Selain uang pesangon yang dibayarkan oleh pemberi kerja, pekerja juga mendapat manfaat dari sertifikat pengangguran, yang tidak diketahui dalam Undang-Undang Nomor 13 Tahun 2003 “, katanya dalam konferensi pers virtual, Rabu (7/10/2020). Ida merinci asuransi pengangguran dalam bentuk uang tunai, pelatihan kejuruan, dan pelatihan kejuruan.

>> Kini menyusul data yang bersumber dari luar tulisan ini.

Lemma stale_earlier now now' am e :
  now' <= now -> stale getTime now am e = false -> stale getTime now' am e = false.
Proof.
  unfold stale, is_past. intros Hle.
  destruct (heap am !! e.2) as [approval|]; [|reflexivity].
  destruct (is_pending (state approval)); [|reflexivity]. cbn.
  destruct (getTime (expiresAt approval)) as [t|]; [|reflexivity].
  rewrite !Z.ltb_ge. lia.
Qed.

Lemma expireStale_leaves_none_stale now am e :
  wf am -> e ∈ queue (expireStale getTime now am) ->
  stale getTime now (expireStale getTime now am) e = false.
Proof.
  intros Hwf He.
  destruct (expireStale_spec getTime now am Hwf) as (Hq & _ & _ & Hheap).
  pose proof Hwf as (_ & Hv & _).
  rewrite Hq in He. apply list_elem_of_In, filter_In in He as [He Hfresh].
  apply list_elem_of_In in He. apply negb_true_iff in Hfresh.
  rewrite <- Hfresh. apply stale_ext. rewrite (Hheap e.2).
  destruct (decide _) as [Hin|_]; [|reflexivity].
  apply list_elem_of_fmap in Hin as (e' & Heq & He').
  apply stale_elem in He' as [He' Hs].
  rewrite (NoDup_snd_inj (queue am) e e' Hv He He' Heq) in Hfresh. congruence.
Qed.

(** X9: once the expiry scan has run, running it again at the same or
    an earlier clock reading changes nothing: no approval is expired
    twice, nothing is added to the history and no callback is made. *)
Theorem expireStale_idempotent (ops : list Op) (now now' : Z) :
  now' <= now ->
  let am := expireStale getTime now (run getTime empty ops) in
  expireStale getTime now' am = am.
Proof.
  intros Hle am. unfold expireStale at 1. apply expire_nothing.
  intros e He. apply (stale_earlier now); [exact Hle|].
  apply expireStale_leaves_none_stale; [|exact He]. apply wf_run, wf_empty.
Qed.

Lemma unreferenced_apply am op a :
  wf am -> unreferenced am a ->
  unreferenced (apply getTime am op) a /\ heap (apply getTime am op) !! a = heap am !! a.
Proof.
  intros Hwf (Hlt & Hq & Hh). pose proof Hwf as (Hk & Hv & Hpend & Hdom & Hlen).
  destruct op as [iso agent request|iso requestId ok by_ why|now]; cbn [apply].
  - unfold addRequest, unreferenced; cbn [snd heap next queue history].
    split; [split; [lia | split; [|exact Hh]] | apply lookup_insert_ne; lia].
    intros Hin. apply list_elem_of_fmap in Hin as (e & -> & He).
    apply map_set_elem in He as [->|He]; [cbn in Hlt; lia|].
    apply Hq. apply list_elem_of_fmap. eauto.
  - unfold resolve.
    destruct (map_get requestId (queue am)) as [a'|] eqn:Hget; [|now repeat split].
    destruct (heap am !! a') as [approval|] eqn:Hheap; [|now repeat split].
    destruct (is_pending (state approval)) eqn:Hp; [|now repeat split].
    apply map_get_elem in Hget.
    assert (Hne : a' <> a).
    { intros ->. apply Hq. apply list_elem_of_fmap. now exists (requestId, a). }
    unfold unreferenced; cbn [snd heap next queue history].
    split; [split; [exact Hlt | split] | now apply lookup_insert_ne].
    + intros Hin. apply list_elem_of_fmap in Hin as (e & -> & He).
      apply map_delete_elem in He as [He _]. apply Hq. apply list_elem_of_fmap. eauto.
    + intros Hin. apply elem_of_take_of in Hin.
      apply elem_of_cons in Hin as [->|Hin]; [now apply Hne | now apply Hh].
  - destruct (expireStale_spec getTime now am Hwf) as (Hq' & Hh' & Hn' & Hheap).
    assert (Hns : a ∉ snd <$> List.filter (stale getTime now am) (queue am)).
    { intros Hin. apply Hq. apply list_elem_of_fmap in Hin as (e & -> & He).
      apply stale_elem in He as [He _]. apply list_elem_of_fmap. eauto. }
    unfold unreferenced. rewrite Hq', Hh', Hn', (Hheap a).
    split; [split; [exact Hlt | split] | now rewrite decide_False by exact Hns].
    + intros Hin. apply list_elem_of_fmap in Hin as (e & -> & He).
      apply list_elem_of_In, filter_In in He as [He _]. apply list_elem_of_In in He.
      apply Hq. apply list_elem_of_fmap. eauto.
    + intros Hin. apply elem_of_take_of in Hin.
      apply elem_of_app in Hin as [Hin|Hin]; [|now apply Hh].
      apply list_elem_of_In, in_rev, list_elem_of_In in Hin. now apply Hns.
Qed.

Lemma unreferenced_run ops : forall am a,
  wf am -> unreferenced am a ->
  unreferenced (run getTime am ops) a /\ heap (run getTime am ops) !! a = heap am !! a.
Proof.
  induction ops as [|op ops IH]; intros am a Hwf Hu; [now split|].
  change (run getTime am (op :: ops)) with (run getTime (apply getTime am op) ops).
  destruct (unreferenced_apply am op a Hwf Hu) as [Hu' Heq].
  destruct (IH _ a (wf_apply getTime am op Hwf) Hu') as [Hu'' Heq'].
  split; [exact Hu'' | now rewrite Heq', Heq].
Qed.
(** What a request does to the store: nothing, one save, or the deletion
    of one row; the instance an edit saves has the key, author and
    creation time of a stored row. *)
Lemma handle_writes (r : Route) (request : Request) (s : Store) :
  wf_store s →
  (handle slugify r request s).2 = s ∨
  (∃ p, (handle slugify r request s).2 = (Model_save (now request) p s).2 ∧
        (pk p = None ∨
         ∃ j post, pk p = Some j ∧ rows s !! j = Some post ∧
                   author p = author post ∧ created_at p = created_at post)) ∨
  (∃ j, (handle slugify r request s).2
        = {| rows := delete j (rows s); next_id := next_id s |}).
Proof.
  intros Hwf. rewrite handle_store.
  destruct r as [|url_slug| |url_slug|url_slug|]; simpl; unfold login_required;
    try (by left); try (destruct (user request) as [u|]; [|by left]).
  - left. unfold post_detail. unfold_M.
    pose proof (get_object_or_404_store
      (λ p, slug p = url_slug ∧ status p = "published") s) as Hs.
    by destruct (get_object_or_404 _ s) as [[?|?] ?]; simpl in *; subst.
  - rewrite post_create_run. destruct (method request); [by left|]. cbn zeta.
    destruct (is_valid _); [|by left].
    right. left.
    exists (derive_slug slugify (set_author (Some (user_pk u))
              (construct_instance (POST_data request) new_Post))).
    unfold Post_save. split.
    + by destruct (Model_save _ _ s) as [[?|?] ?].
    + left. by rewrite derive_slug_eq.
  - rewrite post_edit_run.
    destruct (get_object_or_404 _ s) as [[post|e] s'] eqn:Hget.
    + apply get_object_or_404_Ok in Hget as (-> & _ & j & Hj).
      destruct (method request); [by left|]. cbn zeta.
      destruct (is_valid _); [|by left].
      right. left.
      exists (derive_slug slugify (construct_instance (POST_data request) post)).
      unfold Post_save. split.
      * by destruct (Model_save _ _ s) as [[?|?] ?].
      * right. exists j, post. rewrite derive_slug_eq. simpl.
        by rewrite (wf_pk s Hwf j post Hj).
    + left.
      pose proof (get_object_or_404_store
        (λ q, slug q = url_slug ∧ author q = Some (user_pk u)) s) as Hs.
      rewrite Hget in Hs. by simpl in *.
  - rewrite post_delete_run.
    pose proof (get_object_or_404_store
      (λ q, slug q = url_slug ∧ author q = Some (user_pk u)) s) as Hs.
    destruct (get_object_or_404 _ s) as [[post|e] s']; simpl in *; subst s';
      [|by left].
    destruct (method request); [by left|].
    unfold Model_delete. destruct (pk post) as [j|]; [|by left].
    right. right. by exists j.
  - by left.
Qed.

Lemma handle_next_id_mono (r : Route) (request : Request) (s : Store) :
  wf_store s → (next_id s ≤ next_id (handle slugify r request s).2)%nat.
Proof.
  intros Hwf.
  destruct (handle_writes r request s Hwf) as [->|[(p & -> & _)|(j & ->)]];
    [done| |done].
  destruct (Model_save (now request) p s) as [[p'|e] s'] eqn:Hsave; simpl.
  - apply Model_save_Ok in Hsave as (_ & _ & _ & _ & ->). lia.
  - by apply Model_save_Raise in Hsave as ->.
Qed.
(** X19: on the streaming branch with the workbook open, the collector
    runs exactly once on every exit, and the log tells how the call ended:
    with a logger, the streaming message is followed by the completion
    message exactly when the call returns; without one the log is left
    alone. *)
Theorem stream_excel_to_csv_collects_and_logs
        (file_path csv_path : pystr) (logger : bool) (w : World) (wb : workbook) :
  takes_streaming_path lower file_path = true ->
  load_workbook env file_path = Ret wb ->
  gc_collections (snd (stream_excel_to_csv env lower file_path csv_path logger w))
  = S (gc_collections w)
  /\ log (snd (stream_excel_to_csv env lower file_path csv_path logger w))
     = log w ++
       (if logger
        then LogStreaming file_path ::
             match fst (stream_excel_to_csv env lower file_path csv_path logger w) with
             | Ret _ => [LogCompleted]
             | Raise _ => []
             end
        else []).
Proof.
  intros Hext Hload.
  rewrite stream_excel_to_csv_streaming with (wb := wb) by assumption.
  cbv zeta. rewrite logger_info_eq. cbn [snd].
  match goal with
  | |- context [sheet_body env csv_path wb ?w1] =>
      pose proof (sheet_body_preserves gc_collections csv_path wb gc_blind w1) as Hgc;
      pose proof (sheet_body_preserves log csv_path wb log_blind w1) as Hlog;
      destruct (sheet_body env csv_path wb w1) as [r w2]
  end.
  cbn [snd] in Hgc, Hlog.
  destruct r as [u|e]; [rewrite logger_info_eq|]; destruct logger; cbn in *;
    rewrite Hgc, Hlog; split; try reflexivity;
    rewrite <- ?app_assoc, ?app_nil_r; reflexivity.
Qed.

(** X20: the legacy branch.  A path whose extension is not one of the
    three zipped ones is read whole; if the reader fails the call raises
    and nothing else has happened; if the reader and the destination
    succeed the call returns, the destination holds the header and the
    rows of the table, no workbook handle was taken and the collector ran
    once. *)
Theorem stream_excel_to_csv_legacy
        (file_path csv_path : pystr) (logger : bool) (w : World) :
  takes_streaming_path lower file_path = false ->
  (forall e, read_excel env file_path = Raise e ->
     stream_excel_to_csv env lower file_path csv_path logger w
     = (Raise e,
        if logger then set_log (fun l => l ++ [LogStandard file_path]) w else w))
  /\ (forall df, read_excel env file_path = Ret df ->
        open_error env csv_path = None ->
        exists w',
          stream_excel_to_csv env lower file_path csv_path logger w = (Ret tt, w')
          /\ text_files w' !! csv_path
             = Some (map (fun c => PyStr (col_name c)) df :: df_rows df)
          /\ handles w' = handles w
          /\ gc_collections w' = S (gc_collections w)).
Proof.
  intros Hext. unfold stream_excel_to_csv. rewrite Hext. split.
  - intros e Hread. unfold bind at 1 2. rewrite logger_info_eq.
    unfold bind, lift_outcome. rewrite Hread. reflexivity.
  - intros df Hread Hopen.
    unfold bind, logger_info, lift_outcome, to_csv, with_open_w, bind, raise_if,
      try_finally, modify, ret, gc_collect, modify.
    rewrite Hread, Hopen.
    destruct logger; eexists; (split; [reflexivity|]);
      cbn [handles text_files open_workbooks open_files gc_collections
           set_text set_gc set_log set_open_files];
      rewrite lookup_insert_eq; auto.
Qed.
(* ===== verification/_CoqProject ===== *)
-Q . S2P
Prelude.v
CStrings.v
Errors.v
LeaseStore.v
Lease.v
LeaseSystem.v
LeaseRenewal.v
RespClient.v
CProcess.v
E2eClient.v
AbiExamples.v
Manifest.v
CAbi.v
SqliteHeader.v
BindingHeader.v
Retry.v
Prog.v
WriteProtocol.v
Identity.v
Idempotency.v
ExactlyOnce.v
FencedWrites.v
Registry.v
ReadCache.v
SessionLife.v
ReadProtocol.v
Compaction.v
CompactionPass.v
Maintenance.v
ManifestStore.v
Descriptors.v
Observability.v
ReadGauge.v
SqliteExt.v
VendorHeader.v
VendorExt.v
Includes.v
AbiAgreement.v
VfsShim.v
VfsTables.v
VfsRegistry.v
RuntimeVfs.v
CgoHeader.v
Attach.v
RuntimeConfig.v
GoJson.v
NodeAddon.v
Handles.v
Adapter.v
CInterface.v
FileCache.v
RangeCache.v
LeaseQueue.v
LeaseId.v
MemoryReplica.v
Session.v
VfsRouting.v
TempBudget.v
BufferDir.v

Baca: Jangan Distorsi Ya, pekerja setelah masa kontrak habis bisa membayar sesuai dengan UU Penciptaan Pekerjaan

“Ini Itu yang tidak bisa kita lihat dan tidak diawasi. Dia bilang: “Sesuai UU No. 13 tahun 2003. Kalau diberhentikan, dia butuh uang darah (uang jajan) atau pesangon.”: Mahasiswa kampus khawatir karena UU Cipta Kerja Korupsi akan merajalela dan merajalela – yang lebih penting, ketika seseorang mengalami PHK dan membutuhkan keterampilan baru atau kemampuan baru, kualifikasi, pengembangan keterampilan dan fasilitas rekualifikasi akan disediakan. -Lalu, ketika orang tersebut mengalami PHK, mereka harus berhak atas pengaturan pasar kerja yang dikelola pemerintah.

Baca: Nilai Guru Besar Hukum UGM dalam Penciptaan Lapangan Kerja Akan Menjadi Macan Kertas

“Ida menyimpulkan, dalam kasus PHK, kebutuhannya akan memudahkan mencari pekerjaan baru. Semua hal baru ini Semua menyediakan sistem perlindungan pengangguran dalam kerangka melindungi pekerja.